Faithful control of cell cycle checkpoint and DNA repair contributes to prevent the cells from chromosomal instability and tumorigenesis. Dnmt1-associated protein 1 (Dmap1), a component of the NuA4 histone acetyltransferase complex, was originally identified as an interacting molecule with DNMT1 which co-localizes with PCNA at DNA replication foci. However, its role in cellular functions remains largely unknown. Here we show that Dmap1 knockdown in mouse embryonic fibroblasts (MEFs) lead to spontaneous double-strand breaks (DSBs), resulting in growth arrest because of p53-dependent cell cycle checkpoint activation. Deletion of both Dmap1 and p53 in MEFs synergized towards enhanced generation of DSBs, chromosomal abnormalities and tumor development in mice. Notably, we found that, on DNA damage, Dmap1 was recruited to the damaged sites to form complexes with gamma-H2AX and replication factors, including Pcna.

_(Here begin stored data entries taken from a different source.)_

Lemma returns_keep f : returns (keep f).
Proof. done. Qed.
Lemma returns_change f : returns (PeerLink.change f).
Proof. done. Qed.
Lemma returns_bind {A B} (c : broking A) (f : A -> broking B) : returns c -> (forall a, returns (f a)) -> returns (c ≫= f).
Proof. intros Hc Hf s. apply wp_bind. eapply wp_mono; [apply Hc | | done]. intros a t _. apply Hf. Qed.
Lemma returns_poison_intent : returns poison_intent.
Proof.
  apply returns_bind; [done |]. intros [x|]; [|done]. apply returns_bind; [apply returns_keep | intros _; by destruct (in_writing x)].
Qed.
Lemma returns_poison_created : returns poison_created.
Proof.
  apply returns_bind; [done |]. intros [x|]; [|done]. apply returns_bind; [apply returns_keep | intros _; by destruct (cr_writing x)].
Qed.
Lemma returns_poison_result : returns poison_result.
Proof. apply returns_bind; [apply returns_keep | intros _; apply returns_poison_created]. Qed.
Lemma returns_poison_retirement : returns poison_retirement.
Proof.
  apply returns_bind; [apply returns_keep | intros _]. apply returns_bind; [done |]. intros [r|]; [apply returns_poison_result | done].
Qed.
Lemma returns_poison_sent : returns (o ← BrokerStart.kept a_result; match o with None => mret tt | Some _ => poison_result end).
Proof. apply returns_bind; [done |]. intros [r|]; [apply returns_poison_result | done]. Qed.
Lemma returns_poison_retired : returns (o ← BrokerStart.kept a_retirement; match o with None => mret tt | Some _ => poison_retirement end).
Proof. apply returns_bind; [done |]. intros [r|]; [apply returns_poison_retirement | done]. Qed.

(** A run that leaves the connection closed, however it ends. *)
Definition closes {A} (c : broking A) : Prop := forall s, PeerLink.closed (c s).2.1 = true.

Lemma closes_close : closes broker_close.
Proof.
  intros s. apply wp_final with (P := fun s => PeerLink.closed s.1 = true). unfold broker_close, close_link. apply wp_bind, wp_reads; [|done].
  intros done_ [= <-].
  assert (forall (c : broking unit) t, keeps still c -> PeerLink.closed t.1 = true ->
    wp c (fun _ s => PeerLink.closed s.1 = true) (fun _ s => PeerLink.closed s.1 = true) t) as Hk.
  { intros c t K H. eapply wp_mono; [apply wp_keeps, K | intros a t' H' | intros e t' H']; by apply H'. }
  destruct (PeerLink.closed s.1) eqn:E; apply wp_bind.
  - by apply Hk; [unfold raise_cleanup; walk |].
  - apply wp_bind, wp_update. eapply wp_mono; [apply Hk | intros [] t H | by intros e t H].
    + walk. apply close_resources_kept; typeclasses eauto.
    + done.
    + by apply Hk; [unfold raise_cleanup; walk |].
Qed.

Lemma closes_abandon : closes broker_abandon.
Proof. intros s. unfold broker_abandon, attempt. unfold mbind, io_bind. pose proof (closes_close s) as H. by destruct (broker_close s). Qed.

Lemma closes_after {A B} (c : broking A) (f : A -> broking B) : returns c -> (forall a, closes (f a)) -> closes (c ≫= f).
Proof. intros Hc Hf s. specialize (Hc s). unfold wp in Hc. unfold mbind, io_bind. destruct (c s) as [[a|] t]; [apply Hf | done]. Qed.

Lemma raise_closes {A} (c : broking A) hd s e s' : (forall e, closes (hd e)) -> on_exception c hd s = (Raise e, s') -> PeerLink.closed s'.1 = true.
Proof.
  intros H. unfold on_exception. destruct (c s) as [[a|x] t]; [done |]. pose proof (H x t) as Hc. by destruct (hd x t) as [[|] t']; intros [= <- <-].
Qed.

#[local] Hint Resolve returns_keep returns_change returns_poison_intent returns_poison_created returns_poison_result returns_poison_retirement : core.
#[local] Hint Resolve returns_poison_sent returns_poison_retired closes_abandon closes_close : core.

(** Every call but the bare check of the peer closes the connection when it raises. *)
Lemma failure_closes c s e s' : perform c s = (Raise e, s') -> c <> Check_peer -> PeerLink.closed s'.1 = true.
Proof.
  assert (forall hd : broking unit, returns hd -> closes (hd ;; broker_abandon)) as H1 by (intros hd H; by apply closes_after).
  assert (forall hd hd' : broking unit, returns hd -> returns hd' -> closes (hd ;; hd' ;; broker_abandon)) as H2.
  { intros hd hd' H H'. apply closes_after; [done | intros _; by apply H1]. }
  intros H Hc.
  destruct c; try done; cbn [perform] in H; try (apply raise_closes in H; [done |]; intros _;
    first [by apply H1 | by apply H2 | by apply closes_after; [|intros _; apply H2]]).
  - apply io_bind_Raise in H as [H|(a & w & _ & [=])]. apply raise_closes in H; [done |]. intros _. by apply H1.
  - pose proof (closes_close s) as H0. by rewrite H in H0.
Qed.

(** ** A closed connection *)

(** The connection is closed, and nothing outside was touched since. *)
Definition shut (s s' : state) : Prop :=
  PeerLink.closed s.1 = true -> PeerLink.closed s'.1 = true /\ outside s'.2.2 = outside s.2.2 /\ srv_store s'.2.2 = srv_store s.2.2.
#[local] Instance shut_preorder : PreOrder shut.
Proof.
  split; [by intros s H | intros s1 s2 s3 H1 H2 H]. destruct (H1 H) as (A & B & C). destruct (H2 A) as (D & E & F). repeat split; [done | congruence..].
Qed.

Lemma shut_keep f : keeps shut (keep f : broking unit).
Proof. by intros s H. Qed.
Lemma shut_failed : keeps shut broker_failed.
Proof. by intros s H. Qed.
Lemma shut_poison_log : keeps shut poison_log.
Proof. by intros s H. Qed.
Lemma shut_kept {A} (f : steps -> A) : keeps shut (BrokerStart.kept f : broking A).
Proof. by intros s H. Qed.
Lemma shut_step {A} (f : steps -> option A) : keeps shut (step f : broking A).
Proof. by intros s H. Qed.
Lemma shut_close : keeps shut broker_close.
Proof.
  intros s H. unfold broker_close, close_link, PeerLink.see, reads, mbind, io_bind. rewrite H. cbn. unfold raise_cleanup. 
  unfold PeerLink.see, reads, mbind, io_bind. by destruct (PeerLink.cleanup_failure s.1).
Qed.
#[local] Hint Resolve shut_keep shut_failed shut_poison_log shut_kept shut_step shut_close : kept.
Lemma shut_abandon : keeps shut broker_abandon.
Proof. unfold broker_abandon. walk. Qed.
#[local] Hint Resolve shut_abandon : kept.
Lemma shut_poison_intent : keeps shut poison_intent.
Proof. unfold poison_intent. walk. Qed.
Lemma shut_poison_created : keeps shut poison_created.
Proof. unfold poison_created. walk. Qed.
#[local] Hint Resolve shut_poison_intent shut_poison_created : kept.
Lemma shut_poison_result : keeps shut poison_result.
Proof. unfold poison_result. walk. Qed.
#[local] Hint Resolve shut_poison_result : kept.
Lemma shut_poison_retirement : keeps shut poison_retirement.
Proof. unfold poison_retirement. walk. Qed.
#[local] Hint Resolve shut_poison_retirement : kept.
Lemma shut_created_state_check : keeps shut created_state_check.
Proof. unfold created_state_check. walk. Qed.
#[local] Hint Resolve shut_created_state_check : kept.
Lemma shut_exchange_state_check : keeps shut exchange_state_check.
Proof. unfold exchange_state_check, intent_history_check. walk. Qed.
Lemma shut_result_state_check : keeps shut result_state_check.
Proof. unfold result_state_check. walk. Qed.
#[local] Hint Resolve shut_exchange_state_check shut_result_state_check : kept.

Depletion of Dmap1 in MEFs abrogated the stable accumulation of Pcna at the DNA damaged sites. Furthermore, the re-introduction of Dmap1 mutants with a reduced capacity to bind Pcna failed to ameliorate the impaired DNA repair in Dmap1-depleted cells. These findings indicate that Dmap1 is required to involve Pcna in DNA repair. Together, Dmap1 plays a crucial role in DNA repair, and is indispensable for the maintenance of chromosomal integrity.